Pharmacokinetics of radioiodinated human growth hormone (hGH) and ovine growth hormone (oGH) were studied in normal mice and in transgenic mice carrying the bovine growth hormone (bGH) gene fused to phosphoenolpyruvate carboxykinase promoter/regulator (PEPCK-bGH). Multiexponential plasma decay curves were obtained in both normal and transgenic mice after a 125I-oGH injection and pharmacokinetic parameters were estimated by fitting blood concentration data to a three compartment model. The half-life for the rapid compartment was shorter in transgenic than in normal mice (t1/2 gamma: 1.2 +/- 0.3 vs. 2.2 +/- 0.5 min). The slow compartment had a t1/2 alpha of 160 +/- 23 min for transgenic and 70 +/- 8 min for normal mice while the middle compartment had a t1/2 beta of approximately 10 min for both groups of mice. The mean residence times were 167 +/- 24 and 55 +/- 5 min for transgenic and normal mice, respectively. Specific liver uptake of radioactivity after injection of 125I-oGH or 125I-hGH was found in both groups of animals. Specificity studies indicated that, similarly to normal mice, livers of transgenic mice possess a mixed population of somatotropic and lactogenic receptors.
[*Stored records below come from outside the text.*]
Lemma fill_idle_ok bs : forall ks h L1 l L2 pre,
  delegated ks h (L1 ++ with_blocks l (pre ++ bs) :: L2) -> ok (index l) ->
  exists h' ks' bs', fill_idle now maxPieces p h (Some <$> ks) bs = Ok (h', Some <$> ks', bs') /\
    delegated ks' h' (L1 ++ with_blocks l (pre ++ bs') :: L2) /\ zlen ks <= zlen ks' /\
    (forall b, head bs = Some b -> idle b -> zlen ks < maxPieces -> zlen ks < zlen ks').
Proof.
  induction bs as [|b bs IH]; intros ks h L1 l L2 pre Hd Hl; cbn [fill_idle].
  { do 3 eexists. split; [reflexivity|]. split; [done|]. split; [lia|]. by intros b. }
  destruct (full maxPieces (Some <$> ks)) eqn:Ef.
  { do 3 eexists. split; [reflexivity|]. split; [done|]. split; [lia|]. intros b' _ _ Hlt.
    by rewrite full_not in Ef. }
  apply full_some in Ef. pose proof (block_wf _ _ _ _ _ _ _ _ Hd) as Hw.
  rewrite (is_finished_fin h b Hw). res_simpl. pose proof (d_size _ _ _ Hd) as Hs.
  destruct (fin_block h b) eqn:Efb; cbn [negb andb].
  { res_simpl. rewrite <- pass in Hd. destruct (IH _ _ _ _ _ _ Hd Hl) as (h' & ks' & bs' & -> & Hd' & Hg & _). res_simpl.
    do 3 eexists. split; [reflexivity|]. rewrite pass in Hd'. split; [done|]. split; [done|].
    intros b' [= <-] (El & _). unfold fin_block in Efb. by rewrite El in Efb. }
  destruct (is_stalled b && (size_all b =? 0)) eqn:Ec.
  - bool_prop. assert (Hfin : is_finished h b = Ok false) by (by rewrite (is_finished_fin h b Hw), Efb).
    destruct (turn ks h L1 l L2 pre b bs Hd Hl Ef Hfin) as [[_ Hne]|(k & h' & b' & -> & Hd')].
    { exfalso. apply Hne. apply (size_all_zero h b Hw); [lia|]. by apply Z.eqb_eq. }
    res_simpl. rewrite some_snoc. destruct (IH _ _ _ _ _ _ Hd' Hl) as (h2 & ks2 & bs2 & -> & Hd2 & Hg & _). res_simpl.
    do 3 eexists. split; [reflexivity|]. rewrite pass in Hd2. pose proof (grows_snoc ks k).
    split; [done|]. split; [lia|]. intros; lia.
  - res_simpl. rewrite <- pass in Hd. destruct (IH _ _ _ _ _ _ Hd Hl) as (h' & ks' & bs' & -> & Hd' & Hg & _). res_simpl.
    do 3 eexists. split; [reflexivity|]. rewrite pass in Hd'. split; [done|]. split; [done|].
    intros b' [= <-] Hi. pose proof Hi as (_ & E & _). rewrite (idle_size_all b Hi) in Ec. unfold is_stalled in Ec. by rewrite E in Ec.
Qed.

Lemma fill_stalled_ok bs : forall ks h L1 l L2 pre,
  delegated ks h (L1 ++ with_blocks l (pre ++ bs) :: L2) -> ok (index l) ->
  exists h' ks' bs', fill_stalled now maxPieces p h (Some <$> ks) bs = Ok (h', Some <$> ks', bs') /\
    delegated ks' h' (L1 ++ with_blocks l (pre ++ bs') :: L2) /\ zlen ks <= zlen ks'.
Proof.
  induction bs as [|b bs IH]; intros ks h L1 l L2 pre Hd Hl; cbn [fill_stalled].
  { do 3 eexists. split; [reflexivity|]. by split. }
  destruct (full maxPieces (Some <$> ks)) eqn:Ef; [do 3 eexists; split; [reflexivity|]; by split|].
  apply full_some in Ef. pose proof (block_wf _ _ _ _ _ _ _ _ Hd) as Hw.
  rewrite (is_finished_fin h b Hw). res_simpl.
  assert (Hskip : exists h' ks' bs', fill_stalled now maxPieces p h (Some <$> ks) bs = Ok (h', Some <$> ks', bs') /\
    delegated ks' h' (L1 ++ with_blocks l (pre ++ b :: bs') :: L2) /\ zlen ks <= zlen ks').
  { rewrite <- pass in Hd. destruct (IH _ _ _ _ _ _ Hd Hl) as (h' & ks' & bs' & -> & Hd' & Hg).
    rewrite pass in Hd'. by do 3 eexists. }
  destruct (negb (fin_block h b) && is_stalled b) eqn:Ec; [bool_prop|].
  - assert (Hfin : is_finished h b = Ok false) by (rewrite (is_finished_fin h b Hw); congruence).
    destruct (turn ks h L1 l L2 pre b bs Hd Hl Ef Hfin) as [[-> _]|(k & h' & b' & -> & Hd')]; res_simpl.
    + destruct Hskip as (h' & ks' & bs' & -> & Hd' & Hg). res_simpl. do 3 eexists. split; [reflexivity|]. by split.
    + rewrite some_snoc. destruct (IH _ _ _ _ _ _ Hd' Hl) as (h2 & ks2 & bs2 & -> & Hd2 & Hg). res_simpl.
      do 3 eexists. split; [reflexivity|]. rewrite pass in Hd2. pose proof (grows_snoc ks k). split; [done|lia].
  - destruct Hskip as (h' & ks' & bs' & E & Hd' & Hg). res_simpl. rewrite E. res_simpl. do 3 eexists. split; [reflexivity|]. by split.
Qed.

Lemma with_blocks_same l : with_blocks l (blocks l) = l.
Proof. by destruct l. Qed.

Lemma delegate_from_blocklist_ok ks h L1 l L2 : delegated ks h (L1 ++ l :: L2) -> ok (index l) ->
  exists h' ks' l', delegate_from_blocklist now maxPieces p h (Some <$> ks) l = Ok (h', Some <$> ks', l') /\
    delegated ks' h' (L1 ++ l' :: L2) /\ index l' = index l /\
    (forall b, head (blocks l) = Some b -> idle b -> zlen ks < maxPieces -> zlen ks < zlen ks').
Proof.
  intros Hd Hl. unfold delegate_from_blocklist. rewrite <- (with_blocks_same l) in Hd. change (blocks l) with ([] ++ blocks l) in Hd.
  destruct (fill_idle_ok _ _ _ _ _ _ _ Hd Hl) as (h1 & ks1 & bs1 & -> & Hd1 & Hg1 & Hp). res_simpl.
  destruct (full maxPieces (Some <$> ks1)); [do 3 eexists; split; [reflexivity|]; by split_and!|].
  change (with_blocks l ([] ++ bs1)) with (with_blocks (with_blocks l bs1) ([] ++ bs1)) in Hd1.
  destruct (fill_stalled_ok _ _ _ _ _ _ _ Hd1 Hl) as (h2 & ks2 & bs2 & -> & Hd2 & Hg2). res_simpl.
  do 3 eexists. split; [reflexivity|]. split; [done|]. split; [done|]. intros b Hb Hi Hlt. specialize (Hp b Hb Hi Hlt). lia.
Qed.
Uptake of labelled hGH by the liver was dose-dependent and the doses that prevented 50% of liver uptake (ED50%) were 8 and 165 micrograms per 50 g body weight for normal and transgenic mice, respectively. These in vivo results confirm and extend previous in vitro findings that a life-long excess of bGH increases hepatic somatotropic and lactogenic receptors. Since elevation in growth hormone (GH) receptors was reported to be associated with an increase in GH binding protein (GHBP), we suspect that both the increase in the mean residence time and the reduction in specific uptake of GH in the livers of transgenic mice may be the result of an increase in GHBP levels.